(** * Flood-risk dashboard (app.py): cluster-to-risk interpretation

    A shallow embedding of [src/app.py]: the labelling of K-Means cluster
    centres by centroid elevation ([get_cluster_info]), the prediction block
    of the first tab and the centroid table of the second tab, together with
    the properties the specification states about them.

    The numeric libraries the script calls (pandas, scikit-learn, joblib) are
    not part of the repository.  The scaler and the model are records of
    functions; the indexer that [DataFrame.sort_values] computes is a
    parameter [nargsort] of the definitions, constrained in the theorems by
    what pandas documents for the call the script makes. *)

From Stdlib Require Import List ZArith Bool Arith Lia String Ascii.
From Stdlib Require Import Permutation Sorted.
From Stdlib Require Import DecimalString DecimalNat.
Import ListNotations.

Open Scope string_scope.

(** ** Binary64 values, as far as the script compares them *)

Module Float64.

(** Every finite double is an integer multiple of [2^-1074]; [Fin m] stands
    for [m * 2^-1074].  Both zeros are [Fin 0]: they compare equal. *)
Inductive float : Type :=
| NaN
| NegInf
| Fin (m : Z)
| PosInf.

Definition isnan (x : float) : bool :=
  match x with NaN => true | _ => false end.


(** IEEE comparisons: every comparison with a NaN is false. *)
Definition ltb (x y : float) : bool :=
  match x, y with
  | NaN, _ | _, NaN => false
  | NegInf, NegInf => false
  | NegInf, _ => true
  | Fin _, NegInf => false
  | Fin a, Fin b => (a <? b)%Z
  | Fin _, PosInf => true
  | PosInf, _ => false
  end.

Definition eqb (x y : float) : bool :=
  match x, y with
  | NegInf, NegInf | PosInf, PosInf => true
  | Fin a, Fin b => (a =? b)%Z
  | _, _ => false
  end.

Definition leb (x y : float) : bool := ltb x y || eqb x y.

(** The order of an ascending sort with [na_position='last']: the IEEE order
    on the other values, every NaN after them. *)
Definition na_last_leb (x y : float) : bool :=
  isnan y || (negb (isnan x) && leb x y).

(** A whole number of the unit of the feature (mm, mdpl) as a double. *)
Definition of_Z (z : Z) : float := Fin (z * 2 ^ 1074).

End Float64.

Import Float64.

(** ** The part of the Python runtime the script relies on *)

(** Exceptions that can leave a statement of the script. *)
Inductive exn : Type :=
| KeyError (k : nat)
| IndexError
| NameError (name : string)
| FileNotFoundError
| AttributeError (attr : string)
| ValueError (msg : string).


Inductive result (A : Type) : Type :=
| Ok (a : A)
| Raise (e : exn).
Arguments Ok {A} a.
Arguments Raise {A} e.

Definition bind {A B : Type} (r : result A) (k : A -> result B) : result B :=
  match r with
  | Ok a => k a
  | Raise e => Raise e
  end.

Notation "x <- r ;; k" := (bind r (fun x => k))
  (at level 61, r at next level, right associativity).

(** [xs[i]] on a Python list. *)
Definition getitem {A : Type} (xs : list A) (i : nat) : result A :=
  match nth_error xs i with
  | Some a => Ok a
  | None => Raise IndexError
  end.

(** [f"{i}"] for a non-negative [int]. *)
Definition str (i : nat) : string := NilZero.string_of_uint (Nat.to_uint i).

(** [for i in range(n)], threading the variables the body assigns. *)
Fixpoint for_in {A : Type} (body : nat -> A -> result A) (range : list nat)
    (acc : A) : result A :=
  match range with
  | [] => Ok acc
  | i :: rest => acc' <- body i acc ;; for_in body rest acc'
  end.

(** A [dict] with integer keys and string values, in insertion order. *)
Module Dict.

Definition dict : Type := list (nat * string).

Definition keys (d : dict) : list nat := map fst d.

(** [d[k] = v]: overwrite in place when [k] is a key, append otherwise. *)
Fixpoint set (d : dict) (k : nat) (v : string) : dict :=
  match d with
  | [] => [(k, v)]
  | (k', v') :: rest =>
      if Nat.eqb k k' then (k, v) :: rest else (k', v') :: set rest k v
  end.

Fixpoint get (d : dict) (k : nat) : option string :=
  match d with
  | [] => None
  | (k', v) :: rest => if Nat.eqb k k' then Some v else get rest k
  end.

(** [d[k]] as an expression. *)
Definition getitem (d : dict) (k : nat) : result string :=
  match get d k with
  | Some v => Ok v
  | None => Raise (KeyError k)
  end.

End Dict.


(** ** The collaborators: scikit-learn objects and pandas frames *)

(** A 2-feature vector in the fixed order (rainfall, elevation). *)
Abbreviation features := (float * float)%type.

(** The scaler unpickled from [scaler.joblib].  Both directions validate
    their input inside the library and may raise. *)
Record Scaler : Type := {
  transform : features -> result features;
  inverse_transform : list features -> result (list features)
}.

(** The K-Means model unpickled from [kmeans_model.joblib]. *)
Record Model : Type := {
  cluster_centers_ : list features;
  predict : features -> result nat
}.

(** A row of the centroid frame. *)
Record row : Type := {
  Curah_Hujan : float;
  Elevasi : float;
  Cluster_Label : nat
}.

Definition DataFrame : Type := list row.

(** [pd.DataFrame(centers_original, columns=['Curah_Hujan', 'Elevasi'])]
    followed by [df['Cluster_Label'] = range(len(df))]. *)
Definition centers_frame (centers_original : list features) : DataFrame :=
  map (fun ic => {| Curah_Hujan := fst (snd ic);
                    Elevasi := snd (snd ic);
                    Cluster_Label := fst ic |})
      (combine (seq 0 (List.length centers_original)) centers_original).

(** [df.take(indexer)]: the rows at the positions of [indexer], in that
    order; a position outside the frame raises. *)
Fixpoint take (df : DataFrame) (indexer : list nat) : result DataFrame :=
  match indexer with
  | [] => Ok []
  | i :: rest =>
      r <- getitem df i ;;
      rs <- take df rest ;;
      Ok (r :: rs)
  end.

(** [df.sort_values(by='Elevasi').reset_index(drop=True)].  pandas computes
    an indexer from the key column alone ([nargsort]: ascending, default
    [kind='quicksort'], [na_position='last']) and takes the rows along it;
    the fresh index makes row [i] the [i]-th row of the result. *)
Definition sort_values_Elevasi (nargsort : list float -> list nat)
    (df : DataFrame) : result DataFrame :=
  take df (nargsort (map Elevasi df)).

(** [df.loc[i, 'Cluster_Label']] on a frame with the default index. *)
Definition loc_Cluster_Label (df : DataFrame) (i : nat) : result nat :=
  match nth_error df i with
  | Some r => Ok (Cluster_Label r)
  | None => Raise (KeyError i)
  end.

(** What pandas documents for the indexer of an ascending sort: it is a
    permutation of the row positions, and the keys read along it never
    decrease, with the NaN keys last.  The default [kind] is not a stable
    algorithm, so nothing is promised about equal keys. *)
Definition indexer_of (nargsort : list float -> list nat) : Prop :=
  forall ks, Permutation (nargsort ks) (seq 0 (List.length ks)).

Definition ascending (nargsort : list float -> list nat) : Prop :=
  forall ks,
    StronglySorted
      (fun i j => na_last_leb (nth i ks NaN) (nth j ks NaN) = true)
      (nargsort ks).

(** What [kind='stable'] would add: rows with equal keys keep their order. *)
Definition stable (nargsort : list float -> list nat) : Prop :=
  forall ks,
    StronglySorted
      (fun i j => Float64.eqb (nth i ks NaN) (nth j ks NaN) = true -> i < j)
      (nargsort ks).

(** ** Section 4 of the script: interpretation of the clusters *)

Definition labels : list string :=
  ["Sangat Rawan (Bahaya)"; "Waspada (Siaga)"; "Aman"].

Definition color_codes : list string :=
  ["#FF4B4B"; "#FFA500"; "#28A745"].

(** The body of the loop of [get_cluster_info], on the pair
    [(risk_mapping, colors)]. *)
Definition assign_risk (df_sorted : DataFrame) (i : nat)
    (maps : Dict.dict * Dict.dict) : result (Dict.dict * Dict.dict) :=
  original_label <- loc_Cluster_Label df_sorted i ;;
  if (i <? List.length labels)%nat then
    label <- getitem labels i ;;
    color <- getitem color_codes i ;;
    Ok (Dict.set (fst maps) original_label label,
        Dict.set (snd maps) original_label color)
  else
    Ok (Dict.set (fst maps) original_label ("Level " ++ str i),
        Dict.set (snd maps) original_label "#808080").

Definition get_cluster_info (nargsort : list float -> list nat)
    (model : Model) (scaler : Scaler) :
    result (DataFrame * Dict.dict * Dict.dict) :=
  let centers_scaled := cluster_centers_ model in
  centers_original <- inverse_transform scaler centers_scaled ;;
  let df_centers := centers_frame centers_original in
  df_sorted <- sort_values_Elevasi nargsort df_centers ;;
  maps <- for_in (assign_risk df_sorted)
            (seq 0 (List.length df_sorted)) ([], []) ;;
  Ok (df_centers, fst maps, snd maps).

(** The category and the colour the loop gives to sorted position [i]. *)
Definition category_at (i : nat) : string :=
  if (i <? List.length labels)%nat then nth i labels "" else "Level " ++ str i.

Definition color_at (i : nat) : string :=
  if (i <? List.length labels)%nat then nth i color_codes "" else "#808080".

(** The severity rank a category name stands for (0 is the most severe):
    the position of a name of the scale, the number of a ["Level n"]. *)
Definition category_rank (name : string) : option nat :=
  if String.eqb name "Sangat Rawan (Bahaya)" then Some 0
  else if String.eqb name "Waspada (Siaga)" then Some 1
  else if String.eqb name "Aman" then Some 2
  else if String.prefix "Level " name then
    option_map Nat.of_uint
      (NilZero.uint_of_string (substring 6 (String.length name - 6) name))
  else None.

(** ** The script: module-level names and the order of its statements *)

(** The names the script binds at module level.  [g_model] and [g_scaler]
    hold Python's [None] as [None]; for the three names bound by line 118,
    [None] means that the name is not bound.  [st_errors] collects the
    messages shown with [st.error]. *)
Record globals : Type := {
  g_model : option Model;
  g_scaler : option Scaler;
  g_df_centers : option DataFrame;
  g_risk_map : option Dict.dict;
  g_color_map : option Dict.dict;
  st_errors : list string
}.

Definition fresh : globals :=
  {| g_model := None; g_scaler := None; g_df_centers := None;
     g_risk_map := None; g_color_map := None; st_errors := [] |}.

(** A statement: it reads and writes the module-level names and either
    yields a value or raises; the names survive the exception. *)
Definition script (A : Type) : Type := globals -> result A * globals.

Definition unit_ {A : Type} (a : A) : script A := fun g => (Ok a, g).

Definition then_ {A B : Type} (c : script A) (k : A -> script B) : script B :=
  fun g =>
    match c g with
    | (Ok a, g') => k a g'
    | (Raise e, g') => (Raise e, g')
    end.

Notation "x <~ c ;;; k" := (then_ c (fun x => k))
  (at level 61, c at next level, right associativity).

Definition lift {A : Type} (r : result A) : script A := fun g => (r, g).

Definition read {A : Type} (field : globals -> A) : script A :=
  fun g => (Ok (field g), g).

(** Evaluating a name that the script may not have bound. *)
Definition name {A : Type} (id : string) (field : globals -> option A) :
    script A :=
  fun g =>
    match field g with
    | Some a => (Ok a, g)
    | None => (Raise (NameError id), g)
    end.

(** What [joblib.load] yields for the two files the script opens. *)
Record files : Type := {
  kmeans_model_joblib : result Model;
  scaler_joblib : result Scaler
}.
■ ■ ■ ■
### [Task directions]
Exactly as they appear, please write out the lines from the opening of the listing above down to the line containing "NaN => false", with both end lines included.

### [Written answer]
(** * Flood-risk dashboard (app.py): cluster-to-risk interpretation

    A shallow embedding of [src/app.py]: the labelling of K-Means cluster
    centres by centroid elevation ([get_cluster_info]), the prediction block
    of the first tab and the centroid table of the second tab, together with
    the properties the specification states about them.

    The numeric libraries the script calls (pandas, scikit-learn, joblib) are
    not part of the repository.  The scaler and the model are records of
    functions; the indexer that [DataFrame.sort_values] computes is a
    parameter [nargsort] of the definitions, constrained in the theorems by
    what pandas documents for the call the script makes. *)

From Stdlib Require Import List ZArith Bool Arith Lia String Ascii.
From Stdlib Require Import Permutation Sorted.
From Stdlib Require Import DecimalString DecimalNat.
Import ListNotations.

Open Scope string_scope.

(** ** Binary64 values, as far as the script compares them *)

Module Float64.

(** Every finite double is an integer multiple of [2^-1074]; [Fin m] stands
    for [m * 2^-1074].  Both zeros are [Fin 0]: they compare equal. *)
Inductive float : Type :=
| NaN
| NegInf
| Fin (m : Z)
| PosInf.

Definition isnan (x : float) : bool :=
  match x with NaN => true | _ => false end.


(** IEEE comparisons: every comparison with a NaN is false. *)
Definition ltb (x y : float) : bool :=
  match x, y with
  | NaN, _ | _, NaN => false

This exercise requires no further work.